Download all files in one evtgen dataset using https protocol

rakhi · 19 November 2025 14:39

Is there a quick way to download all hepmc files in one evtget dataset from outside CERN, similar to e.g. Downloading all the files for a dataset together but for evtgen?

zmarshal · 19 November 2025 20:37

Hi @rakhi ,

Easiest and with fewest dependencies / black magic is probably just a little loop:

# Get atlasopenmagic for dealing with metadata
import atlasopenmagic as atom
# Get the urllib library for https-based url retrieval
import urllib.request
# Set the release and get the URLs we want for our sample
atom.set_release('2025r-evgen-13p6tev')
my_urls = atom.get_urls('510203', protocol='https', cache=False)
# Keep a list of our local files for convenience
downloaded_files = []
# Loop through all the urls and download the files
for a_url in my_urls:
    print(f'Downloading {a_url}')
    (local_filename,headers) = urllib.request.urlretrieve(a_url)
    # Done downloading, add the resulting file to our list
    downloaded_files += [local_filename]
print(f'Downloaded files: {downloaded_files}')

Best,
Zach

rakhi · 20 November 2025 10:33

thanks for the response Zach. I tried that and it gave me this error message:
File ~/miniconda3/envs/python3.10/lib/python3.10/urllib/request.py:241, in urlretrieve(url, filename, reporthook, data)
224 “”"
225 Retrieve a URL into a temporary location on disk.
226
(…)
237 data file as well as the resulting HTTPMessage object.
238 “”"
239 url_type, path = _splittype(url)
→ 241 with contextlib.closing(urlopen(url, data)) as fp:
242 headers = fp.info()
244 # Just return the local path and the “headers” for file://
245 # URLs. No sense in performing a copy unless requested.

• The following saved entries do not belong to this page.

(** * mlflow-example: a shallow embedding of [mlflow_example.ipynb]

    The notebook is a linear script: it configures an MLflow tracking
    client, defines the classifier [SimpleNN], trains it for five epochs on
    MNIST while logging two parameters and two metrics per epoch, logs and
    registers the trained model, reloads version 1 of the registered model
    and runs [predict_and_visualize] on one test image.

    The notebook's own code (the class, the training cell, the function
    [predict_and_visualize]) is embedded statement by statement in a state
    and exception monad over a [world] that holds the Python process state
    and the state of the tracking server.  The libraries it calls (torch,
    torchvision, mlflow, matplotlib) are modelled by their documented
    contracts; tensor arithmetic is kept abstract in the class [Torch],
    Python's own floats are IEEE binary64 and are modelled by Rocq's
    primitive floats. *)

From Stdlib Require Import ZArith Floats Uint63.
From stdpp Require Import gmap strings list fin_maps pretty.

Set Default Proof Using "Type".
#[local] Set Warnings "-inexact-float".


(** ** Exceptions and results *)

Inductive exn : Type :=
  | ConnectionError          (* the tracking server cannot be reached *)
  | DownloadError            (* the dataset cannot be downloaded *)
  | RuntimeError             (* torch: shapes do not fit *)
  | IndexError               (* index out of range *)
  | ValueError               (* [item()] on a tensor that is not a singleton *)
  | TypeError                (* matplotlib: not an image *)
  | ZeroDivisionError        (* Python: division by zero *)
  | MlflowException.         (* mlflow: run, artifact or model version missing *)

#[global] Instance exn_eq_dec : EqDecision exn.
Proof. solve_decision. Defined.

Inductive result (A : Type) : Type :=
  | Val (a : A)
  | Exn (e : exn).
Arguments Val {A} a.
Arguments Exn {A} e.

Definition rbind {A B} (r : result A) (k : A → result B) : result B :=
  match r with
  | Val a => k a
  | Exn e => Exn e
  end.

Notation "x ←r m ; k" := (rbind m (λ x, k))
  (at level 20, m at level 100, k at level 200, only parsing).

(** ** Tensors

    A tensor is a shape and its elements in row-major order, as a contiguous
    torch tensor is.  The element type [R] (float32 in the notebook) and its
    arithmetic are parameters. *)

Record tensor (R : Type) : Type := Tensor { shape : list nat; data : list R }.
Arguments Tensor {R} shape data.
Arguments shape {R} t.
Arguments data {R} t.

Definition numel {R} (t : tensor R) : nat := foldr Nat.mul 1 (shape t).

Definition tensor_wf {R} (t : tensor R) : Prop := length (data t) = numel t.

(** The rows of a row-major matrix with [k] columns. *)
Definition rows {A} (k : nat) (l : list A) : list (list A) :=
  (λ i, take k (drop (i * k) l)) <$> seq 0 (length l / k).

(** What torch and autograd compute on elements is outside the notebook; the
    class lists the operations the embedding needs. *)
Class Torch (R : Type) : Type := {
  Rzero : R;
  Radd : R → R → R;
  Rsub : R → R → R;
  Rmul : R → R → R;
  Rltb : R → R → bool;
  (* multiplication by a Python float: the optimizer's [lr] and [momentum] *)
  Rscale : float → R → R;
  (* [Tensor.item()]: the element as a Python float *)
  Ritem : R → float;
  (* [transforms.Normalize((0.5,), (0.5,))] on one element *)
  Rnormalize : R → R;
  (* [nn.CrossEntropyLoss()] on logits rows and class labels *)
  cross_entropy_value : list (list R) → list nat → R;
  (* [loss.backward()]: the derivative of the loss with respect to element
     [j] of parameter [p], for the given parameters, input and labels *)
  autograd : list (list R) → tensor R → list nat → nat → nat → R;
}.

(** An instance for worked examples: tensors of doubles, a criterion that is
    constant (ln 10, the cross-entropy of ten equal logits) and hence a
    gradient that is zero. *)
Module Float64.
Definition ln10 : float := 2.302585092994046%float.

#[export] Instance torch : Torch float := {|
  Rzero := 0%float;
  Radd := PrimFloat.add;
  Rsub := PrimFloat.sub;
  Rmul := PrimFloat.mul;
  Rltb := PrimFloat.ltb;
  Rscale := PrimFloat.mul;
  Ritem := id;
  Rnormalize := λ x, ((x - 0.5) / 0.5)%float;
  cross_entropy_value := λ _ _, ln10;
  autograd := λ _ _ _ _ _, 0%float;
|}.
End Float64.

File ~/miniconda3/envs/python3.10/lib/python3.10/urllib/request.py:216, in urlopen(url, data, timeout, cafile, capath, cadefault, context)
214 else:
215 opener = _opener
→ 216 return opener.open(url, data, timeout)

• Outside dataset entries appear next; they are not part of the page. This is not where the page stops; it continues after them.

(** *** The operations *)

Lemma add_mono (a a' b b' : Q) : a <= a' -> b <= b' -> add a b <= add a' b'.
Proof. intros. apply round_mono. lra. Qed.

Lemma sub_mono (a a' b b' : Q) : a <= a' -> b' <= b -> sub a b <= sub a' b'.
Proof. intros. apply round_mono. lra. Qed.

Lemma mul_mono (a a' c : Q) : 0 <= c -> a <= a' -> mul a c <= mul a' c.
Proof. intros. apply round_mono. nra. Qed.

Lemma add_comp : Proper (Qeq ==> Qeq ==> Qeq) add.
Proof. intros a a' Ha b b' Hb. unfold add. by rewrite Ha, Hb. Qed.

Lemma sub_comp : Proper (Qeq ==> Qeq ==> Qeq) sub.
Proof. intros a a' Ha b b' Hb. unfold sub. by rewrite Ha, Hb. Qed.

Lemma mul_comp : Proper (Qeq ==> Qeq ==> Qeq) mul.
Proof. intros a a' Ha b b' Hb. unfold mul. by rewrite Ha, Hb. Qed.

#[global] Existing Instances add_comp sub_comp mul_comp.

Lemma lit_nonneg (x : Q) : 0 <= x -> 0 <= lit x.
Proof. apply round_nonneg. Qed.

(** Adding or subtracting 0 leaves a binary64 number as it is. *)
Lemma add_0_r (a : Q) : round a == a -> add a 0 == a.
Proof.
  intros H. unfold add. transitivity (round a); [|done]. apply round_comp. lra.
Qed.

Lemma add_0_l (a : Q) : round a == a -> add 0 a == a.
Proof.
  intros H. unfold add. transitivity (round a); [|done]. apply round_comp. lra.
Qed.

(** *** Sums *)

Lemma sum_last (xs : list Q) (x : Q) : sum (xs ++ [x]) = add (sum xs) x.
Proof. unfold sum. by rewrite fold_left_app. Qed.

Lemma fold_add_fixed (xs : list Q) (acc : Q) :
  round acc == acc -> round (fold_left add xs acc) == fold_left add xs acc.
Proof.
  revert acc. induction xs as [|x xs IH]; intros acc H; simpl; [done|].
  apply IH, round_fixed.
Qed.

Lemma sum_fixed (xs : list Q) : round (sum xs) == sum xs.
Proof. apply fold_add_fixed. reflexivity. Qed.

Lemma fold_add_mono (xs ys : list Q) (a b : Q) :
  Forall2 Qle xs ys -> a <= b -> fold_left add xs a <= fold_left add ys b.
Proof.
  intros H. revert a b. induction H as [|x y xs ys Hxy _ IH]; intros a b Hab; simpl.
  - done.
  - apply IH. by apply add_mono.
Qed.

Lemma sum_mono (xs ys : list Q) : Forall2 Qle xs ys -> sum xs <= sum ys.
Proof. intros H. apply fold_add_mono; [done | lra]. Qed.

(** *** NumPy's sum and mean *)

(** The factors [grow] and [shrink] are positive and monotone. *)
Lemma grow_pos (k : nat) : 0 < grow k.
Proof. induction k as [|k IH]; simpl; [lra|]. unfold unit_roundoff. nra. Qed.

Lemma grow_succ (k : nat) : grow k <= grow (S k).
Proof. pose proof (grow_pos k). simpl. unfold unit_roundoff. nra. Qed.

Lemma grow_mono (j k : nat) : (j <= k)%nat -> grow j <= grow k.
Proof.
  induction 1 as [|k _ IH]; [lra|]. pose proof (grow_succ k). lra.
Qed.

Lemma grow_ge_1 (k : nat) : 1 <= grow k.
Proof. apply (grow_mono 0 k). lia. Qed.

Lemma shrink_pos (k : nat) : 0 < shrink k.
Proof. induction k as [|k IH]; simpl; [lra|]. unfold unit_roundoff. nra. Qed.

Lemma shrink_succ (k : nat) : shrink (S k) <= shrink k.
Proof. pose proof (shrink_pos k). simpl. unfold unit_roundoff. nra. Qed.

Lemma shrink_anti (j k : nat) : (j <= k)%nat -> shrink k <= shrink j.
Proof.
  induction 1 as [|k _ IH]; [lra|]. pose proof (shrink_succ k). lra.
Qed.

Lemma shrink_le_1 (k : nat) : shrink k <= 1.
Proof. apply (shrink_anti 0 k). lia. Qed.

(** Rounding a number that is not negative moves it by at most the unit
    roundoff, relatively. *)
Lemma round_upper (x : Q) : 0 <= x -> round x <= x * (1 + unit_roundoff).
Proof.
  intros Hx. pose proof (round_within x) as H.
  rewrite (Qabs_pos x Hx) in H. unfold unit_roundoff. lra.
Qed.

Lemma round_lower (x : Q) : 0 <= x -> x * (1 - unit_roundoff) <= round x.
Proof.
  intros Hx. pose proof (round_within x) as H.
  rewrite (Qabs_pos x Hx) in H. unfold unit_roundoff. lra.
Qed.

(** A bound after [j] roundings is one after more roundings. *)
Lemma lift_upper (x X : Q) (j k : nat) :
  0 <= X -> (j <= k)%nat -> x <= X * grow j -> x <= X * grow k.
Proof. intros HX Hjk H. pose proof (grow_mono j k Hjk). nra. Qed.

Lemma lift_lower (x X : Q) (j k : nat) :
  0 <= X -> (j <= k)%nat -> X * shrink j <= x -> X * shrink k <= x.
Proof. intros HX Hjk H. pose proof (shrink_anti j k Hjk). nra. Qed.

(** One more rounding, and one more addition. *)
Lemma round_grow (x X : Q) (k : nat) :
  0 <= X -> x <= X * grow k -> round x <= X * grow (S k).
Proof.
  intros HX H. pose proof (grow_pos k) as G.
  apply Qle_trans with (round (X * grow k)); [by apply round_mono|].
  apply Qle_trans with (X * grow k * (1 + unit_roundoff)); [apply round_upper; nra|].
  simpl. lra.
Qed.

Lemma round_shrink (x X : Q) (k : nat) :
  0 <= X -> X * shrink k <= x -> X * shrink (S k) <= round x.
Proof.
  intros HX H. pose proof (shrink_pos k) as G.
  apply Qle_trans with (round (X * shrink k)); [|by apply round_mono].
  apply Qle_trans with (X * shrink k * (1 - unit_roundoff)); [simpl; lra|].
  apply round_lower. nra.
Qed.

Lemma add_upper (a b A B : Q) (k : nat) :
  0 <= A -> 0 <= B -> a <= A * grow k -> b <= B * grow k ->
  add a b <= (A + B) * grow (S k).
Proof.
  intros HA HB Ha Hb. apply round_grow; [lra|]. lra.
Qed.

Lemma add_lower (a b A B : Q) (k : nat) :
  0 <= A -> 0 <= B -> A * shrink k <= a -> B * shrink k <= b ->
  (A + B) * shrink (S k) <= add a b.
Proof.
  intros HA HB Ha Hb. apply round_shrink; [lra|]. lra.
Qed.

(** Counts as rationals. *)
Lemma count_succ (n : nat) : of_nat (S n) == of_nat n + 1.
Proof. unfold of_nat. rewrite Nat2Z.inj_succ, <- Z.add_1_r, inject_Z_plus. reflexivity. Qed.

Lemma count_nonneg (n : nat) : 0 <= of_nat n.
Proof. unfold of_nat. change 0 with (inject_Z 0). rewrite <- Zle_Qle. lia. Qed.

Lemma count_plus (n m : nat) : of_nat (n + m) == of_nat n + of_nat m.
Proof. unfold of_nat. by rewrite Nat2Z.inj_add, inject_Z_plus. Qed.

Lemma count_mult (n m : nat) : of_nat (n * m) == of_nat n * of_nat m.
Proof. unfold of_nat. by rewrite Nat2Z.inj_mul, inject_Z_mult. Qed.

Lemma count_le (n m : nat) : (n <= m)%nat -> of_nat n <= of_nat m.
Proof. intros H. unfold of_nat. rewrite <- Zle_Qle. lia. Qed.

(** Sums of numbers that are all at most, or all at least, a bound [c]
    that is not negative: each sum is within the roundings made of [c] times
    the count. *)
Section Bounds.

Variable c : Q.
Hypothesis c_nonneg : 0 <= c.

File ~/miniconda3/envs/python3.10/lib/python3.10/urllib/request.py:525, in OpenerDirector.open(self, fullurl, data, timeout)
523 for processor in self.process_response.get(protocol, ):
524 meth = getattr(processor, meth_name)
→ 525 response = meth(req, response)
527 return response

File ~/miniconda3/envs/python3.10/lib/python3.10/urllib/request.py:634, in HTTPErrorProcessor.http_response(self, request, response)
631 # According to RFC 2616, “2xx” code indicates that the client’s
632 # request was successfully received, understood, and accepted.
633 if not (200 <= code < 300):
→ 634 response = self.parent.error(
635 ‘http’, request, response, code, msg, hdrs)
637 return response

File ~/miniconda3/envs/python3.10/lib/python3.10/urllib/request.py:563, in OpenerDirector.error(self, proto, *args)
561 if http_err:
562 args = (dict, ‘default’, ‘http_error_default’) + orig_args
→ 563 return self._call_chain(*args)

File ~/miniconda3/envs/python3.10/lib/python3.10/urllib/request.py:496, in OpenerDirector._call_chain(self, chain, kind, meth_name, *args)
494 for handler in handlers:
495 func = getattr(handler, meth_name)
→ 496 result = func(*args)
497 if result is not None:
498 return result

File ~/miniconda3/envs/python3.10/lib/python3.10/urllib/request.py:643, in HTTPDefaultErrorHandler.http_error_default(self, req, fp, code, msg, hdrs)
642 def http_error_default(self, req, fp, code, msg, hdrs):
→ 643 raise HTTPError(req.full_url, code, msg, hdrs, fp)

HTTPError: HTTP Error 504: Gateway Time-out

rakhi · 20 November 2025 11:00

resolved! I added a longer timeout with the code:

import socket
#Set a longer timeout (default is often too short)
socket.setdefaulttimeout(60) # 60 seconds

rakhi · 8 December 2025 13:43

just resurrecting this thread - is there some hard limit on the download bandwidth or speed for these datasets? The student I work with is saying he can’t get them to download at more than 1MB/s, which for a large dataset like e.g. W+c would take a not-insignificant time to download.